Olivinha encerrou a sua homenagem ao se despedir do marido, o seu grande amor e pai da sua filha, Bebel, na tarde de hoje (22), no cemitério Jardim da Saudade. "Posso afirmar de forma taxativa: o Rio Vermelho não será mais o mesmo sem Ricardo". E não será mesmo, Olivinha, porque o bairro perdeu um dos seus mais queridos moradores.
 Ricardo Serrano boêmio,  amigo, tocador de violão, amante da música de Chico Buarque e Caetano Veloso, o fã  apaixonado dos Beatles, o torcedor doente do Bahia, o contador de causos engraçados, muito dos quais ele próprio era o protagonista (publicamos alguns aqui no Pilha), era uma figura leve, incapaz de se alterar nas rodas de conversa com amigos, por mais polêmico que fosse o assunto na "Faixa de Gaza" do Bar de Bahia, onde se reúnem amigos de todos os credos, posições políticas e de diferentes torcidas de futebol.
 Pela leveza de Ricardo - que estava na ativa no Banco do Brasil onde era funcionário de carreira, mas não se mostrava estressado, praticava exercícios físicos e não apresentava problemas de saúde - a sua súbita e precoce partida, ao 54 anos,  deixou a família e todos os que tiveram a oportunidade de conviver com ele em estado de choque. Ninguém acreditava e ainda agora estamos sem entender. Em questão de minutos, a notícia de sua partida, no final da tarde de domingo, correu no bairro e rapidamente os frequentadores de Bahia começaram a chegar no bar, todos atônitos, incrédulos, querendo se certificar uns com os outros, querendo entender o porque do infarto fulminante que levou o amigo.
 Na cerimônia de despedida, a emoção tomou conta de todos quando Olivinha  se despediu de Ricardo, como também quando foi feita a leitura do texto de Dilton, falando das inúmeras qualidades e da forma doce de viver deste boêmio tão marcante na vida de todos que o conheceram.

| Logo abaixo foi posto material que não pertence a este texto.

(* go: cmd/pvelab/lab/config.go#Config.validateTemplate *)
Definition validateTemplate (c : Config) : list string :=
  match n_Template (c_Nested c) with
  | None => []
  | Some t =>
      complain ((t_VMID t <? templateVMIDLo)%Z || (templateVMIDHi <? t_VMID t)%Z)
        ("nested.template.vmid " +:+ itoa (t_VMID t) +:+ " outside the reserved template sub-range " +:+
         span_text templateVMIDLo templateVMIDHi) ++
      complain (negb (bool_decide (is_Some (ParsePrefix (t_CIDR t))))) "nested.template.cidr: cannot parse" ++
      flat_map (λ n,
        complain (nd_VMID n =? t_VMID t)%Z
          ("nested.template.vmid " +:+ itoa (t_VMID t) +:+ " collides with node " +:+ nd_Name n) ++
        complain (nd_CIDR n =s t_CIDR t)
          ("nested.template.cidr " +:+ quoted (t_CIDR t) +:+ " collides with node " +:+ nd_Name n)) (n_Nodes (c_Nested c))
  end.

(** The order of the map's iteration shows in the order of the messages only. *)
(* go: cmd/pvelab/lab/config.go#Config.validateACME *)
Definition validateACME (c : Config) : list string :=
  match n_ACME (c_Nested c) with
  | None => []
  | Some a =>
      complain (a_Contact a =s "") "nested.acme.contact is required" ++
      complain (a_Provider a =s "") "nested.acme.provider is required (an acme.sh plugin name, e.g. cf)" ++
      complain (bool_decide (a_Credentials a = ∅))
        "nested.acme.credentials is required (acme.sh variable name -> env var name)" ++
      flat_map (λ kv : string * string,
        complain (kv.2 =s "") ("nested.acme.credentials[" +:+ kv.1 +:+ "] names no env var"))
        (map_to_list (a_Credentials a)) ++
      complain (negb ((a_Directory a =s "staging") || (a_Directory a =s "production")))
        ("nested.acme.directory " +:+ quoted (a_Directory a) +:+ ": want " +:+ quoted "staging" +:+ " or " +:+
         quoted "production") ++
      (if a_Challenge a =s "standalone" then
         ["nested.acme.challenge " +:+ quoted "standalone" +:+ " needs the CA to reach the node on port 80; " +:+
          "pvelab's nodes sit on the lab's private addressing, so only " +:+ quoted "dns-01" +:+ " can work here"]
       else complain (negb (a_Challenge a =s "dns-01"))
              ("nested.acme.challenge " +:+ quoted (a_Challenge a) +:+ ": want " +:+ quoted "dns-01"))
  end.

(* go: cmd/pvelab/lab/config.go#ACMESpec.acmeEnvRefs *)
Definition acmeEnvRefs (a : ACMESpec) : list string := merge_sort String.le (map_to_list (a_Credentials a)).*2.

(* go: cmd/pvelab/lab/config.go#Config.validateEnvRefs *)
Definition validateEnvRefs (env : gmap string string) (c : Config) : list string :=
  let refs := [o_TokenIDEnv (c_Outer c); o_TokenSecretEnv (c_Outer c); n_RootPasswordEnv (c_Nested c)] ++
              (if s_PasswordEnv (o_SSH (c_Outer c)) =s "" then [] else [s_PasswordEnv (o_SSH (c_Outer c))]) ++
              match n_ACME (c_Nested c) with Some a => acmeEnvRefs a | None => [] end in
  flat_map (λ name, if name =s "" then [] else
    complain (Getenv env name =s "") ("env var " +:+ name +:+ " (referenced by config) is not set")) refs.

(** The gateway and the resolver. *)
Definition address_errors (field addr : string) : list string :=
  if addr =s "" then [field +:+ " is required"]
  else complain (negb (bool_decide (is_Some (ParseAddr addr)))) (field +:+ ": cannot parse").

(* go: cmd/pvelab/lab/config.go#Config.Validate *)
Definition Validate (env : gmap string string) (c : Config) : list string :=
  let o := c_Outer c in let n := c_Nested c in
  req (o_Endpoint o) "outer.endpoint" ++ req (o_Node o) "outer.node" ++ req (o_TokenIDEnv o) "outer.token_id_env" ++
  req (o_TokenSecretEnv o) "outer.token_secret_env" ++ req (o_Storage o) "outer.storage" ++
  req (o_ISOStorage o) "outer.iso_storage" ++ req (o_Bridge o) "outer.bridge" ++
  req (s_User (o_SSH o)) "outer.ssh.user" ++ req (s_KnownHosts (o_SSH o)) "outer.ssh.known_hosts" ++
  complain ((s_KeyFile (o_SSH o) =s "") && (s_PasswordEnv (o_SSH o) =s ""))
    "outer.ssh needs key_file and/or password_env (key preferred)" ++
  (if o_Endpoint o =s "" then [] else match OuterHost c with inl err => [error_text err] | inr _ => [] end) ++
  req (n_PVEVersion n) "nested.pve_version" ++ req (n_BaseISO n) "nested.base_iso" ++
  req (n_ClusterName n) "nested.cluster_name" ++ req (n_Domain n) "nested.domain" ++
  req (n_RootPasswordEnv n) "nested.root_password_env" ++ req (n_AnswerURL n) "nested.answer_url" ++
  address_errors "nested.gateway" (n_Gateway n) ++ address_errors "nested.dns" (n_DNS n) ++
  validateNodes c ++ validateTemplate c ++ validateACME c ++ validateEnvRefs env c.

(** [errors.Join]: nil for no error. *)
Definition errors_join (errs : list string) : option goerr :=
  match errs with [] => None | _ => Some (GText (join (bytes [10]) errs)) end.

(** The strict YAML decoder is the parameter; its error is kept as a text. *)
(* go: cmd/pvelab/lab/config.go#LoadConfig *)
Definition LoadConfig (decode : string → string + Config) (files env : gmap string string) (path : string) :
    goerr + Config :=
  match files !! path with
  | None => inl (GWrap "read config" (GText "no such file"))
  | Some raw =>
      match decode raw with
      | inl err => inl (GWrap ("parse config " +:+ path) (GText err))
      | inr cfg =>
          let cfg := applyDefaults (resolveHandoffPaths path cfg) in
          match errors_join (Validate env cfg) with
          | Some err => inl (GWrap ("validate config " +:+ path) err)
          | None => inr cfg
          end
      end
  end.

(** ** Credentials *)

(** The credentials read so far, and the messages of the missing ones. *)
Definition plugin_value (env : gmap string string) (acc : gmap string string * list string) (kv : string * string) :
    gmap string string * list string :=
  if Getenv env kv.2 =s "" then (acc.1, acc.2 ++ [kv.1 +:+ " (env " +:+ kv.2 +:+ ")"])
  else (<[kv.1 := Getenv env kv.2]> acc.1, acc.2).

Definition key_order (x y : string * string) : Prop := String.le x.1 y.1.
#[export] Instance key_order_dec x y : Decision (key_order x y).
Proof. unfold key_order. apply _. Defined.

(* go: cmd/pvelab/lab/config.go#ACMESpec.PluginData *)
Definition PluginData (env : gmap string string) (a : ACMESpec) : goerr + ACMEPluginData :=
  let '(values, missing) :=
    foldl (plugin_value env) (∅, []) (merge_sort key_order (map_to_list (a_Credentials a))) in
  match missing with
  | [] => inr (ACMERawPluginData (a_Provider a) values)
  | _ => inl (GText ("acme credentials unset: " +:+ join ", " missing))
  end.

(* go: cmd/pvelab/lab/config.go#ACMESpec.DirectoryURL *)
Definition DirectoryURL (a : ACMESpec) : string :=
  if a_Directory a =s "production" then "https://acme-v02.api.letsencrypt.org/directory"
  else "https://acme-staging-v02.api.letsencrypt.org/directory".

(** The token of the outer host. *)
(* go: cmd/pvelab/lab/config.go#Config.OuterCredentials *)
Definition OuterCredentials (env : gmap string string) (c : Config) : goerr + string * string :=
  let id := Getenv env (o_TokenIDEnv (c_Outer c)) in
  let secret := Getenv env (o_TokenSecretEnv (c_Outer c)) in
  if (id =s "") || (secret =s "") then
    inl (GText ("env vars " +:+ o_TokenIDEnv (c_Outer c) +:+ " and " +:+ o_TokenSecretEnv (c_Outer c) +:+
                " must both be set"))
  else inr (id, secret).

(** ** The answer URL *)

Definition joinAddrs (addrs : list Addr) : string := join ", " (Addr_String <$> addrs).

(** The loop over the resolved addresses: a loopback is refused, a local one accepted. *)
Fixpoint answer_host (rawURL : string) (local wanted : list Addr) : option (option goerr) :=
  match wanted with
  | [] => None
  | w :: wanted =>
      if IsLoopback w then
        Some (Some (GText ("nested.answer_url " +:+ quoted rawURL +:+ " is a loopback address; the nested " +:+
          "installers must reach it from the lab network, so it needs this machine's routable address")))
      else if decide (w ∈ local) then Some None else answer_host rawURL local wanted
  end.

(** [net.DefaultResolver.LookupHost] is the parameter; the tail of the last message
    (two hints) is left out. *)
(* go: cmd/pvelab/lab/answerurl.go#resolveHost *)
Definition resolveHost (lookup : string → goerr + list string) (host : string) : goerr + list Addr :=
  match ParseAddr host with
  | Some a => inr [a]
  | None =>
      match lookup host with
      | inl err => inl (GWrap ("resolve " +:+ quoted host) err)
      | inr names => match omap ParseAddr names with
                     | [] => inl (GText "resolved to no usable address")
                     | out => inr out
                     end
      end
  end.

 "Causos" de Ricardo publicados aqui:
A rabada do bebum
Antenado com a Copa
"A cidade é meu bar, meu bar é a cidade"

6 comentários:

Unknown disse...

Chocada. Não tenho palavras. Deta

Unknown disse...

Chocada. Não tenho palavras. Deta

Mônica Bichara disse...

Pôxa, Jô! Eu também fiquei sem entender quando Délio me contou. Justo ele que parecia tão em forma, sadio...

A vida e suas armadilhas a nos mostrar que a hora é agora, que não devemos empurrar nada com a barriga, pois pra morrer basta estar vivo

Joana D'Arck disse...

É isso Mônica, a vida é aqui e agora. Ninguém sabe a hora da partida.
Deta, saudade de você. Volte logo.bj.

Anônimo disse...

Pessoal, realmente é inacreditável o fato ocorrido. Tive o prazer, a honra e felicidade de conhecer Ricardo. Fui morador do Rio Vermelho, por muitos anos e deixei muitas amizades que me acolheram muito. E Ricardo , foi um deles, que com seu jeito, só seu, nos encantava com as lindas melodias que todos juntos, num coro só, cantarolávamos. E curtíamos todos no bar do Ronaldo, com portas abertas e a lua a nos olhar. Fica a lembrança de uma pessoa maravilhosa. Que no outro mundo ,para o qual partiu, descanse em paz. Quem escreve estas palavras é Jorge Alves que teve a oportunidade de conhecer Ricardo e Olivinha. Meus pêsamos à família.

Olivinha Serrano disse...

Joana,
Dentre todas as "cousas" que você já publicou sobre Ricardo, esta, sem dúvida, foi de uma sensibilidade extrema. Agradeço a todos vocês, não pelas palavras de carinho para com ele, porque eu sei, mais do que ninguém, quem era aquele cara! Mas sim, por terem ajudado a povoar o mundo imenso que ele tinha na cabeça e no coração, de maneira tão espetacular. Aproveito para agradecer, individualmente, a Diltão por tão lindo escrito e a Irene, por tão igualmente linda leitura. Pra finalizar, gostaria de pedir pra você publicar o emocionante "não adeus" de Diltão. Beijos e obrigada a todos.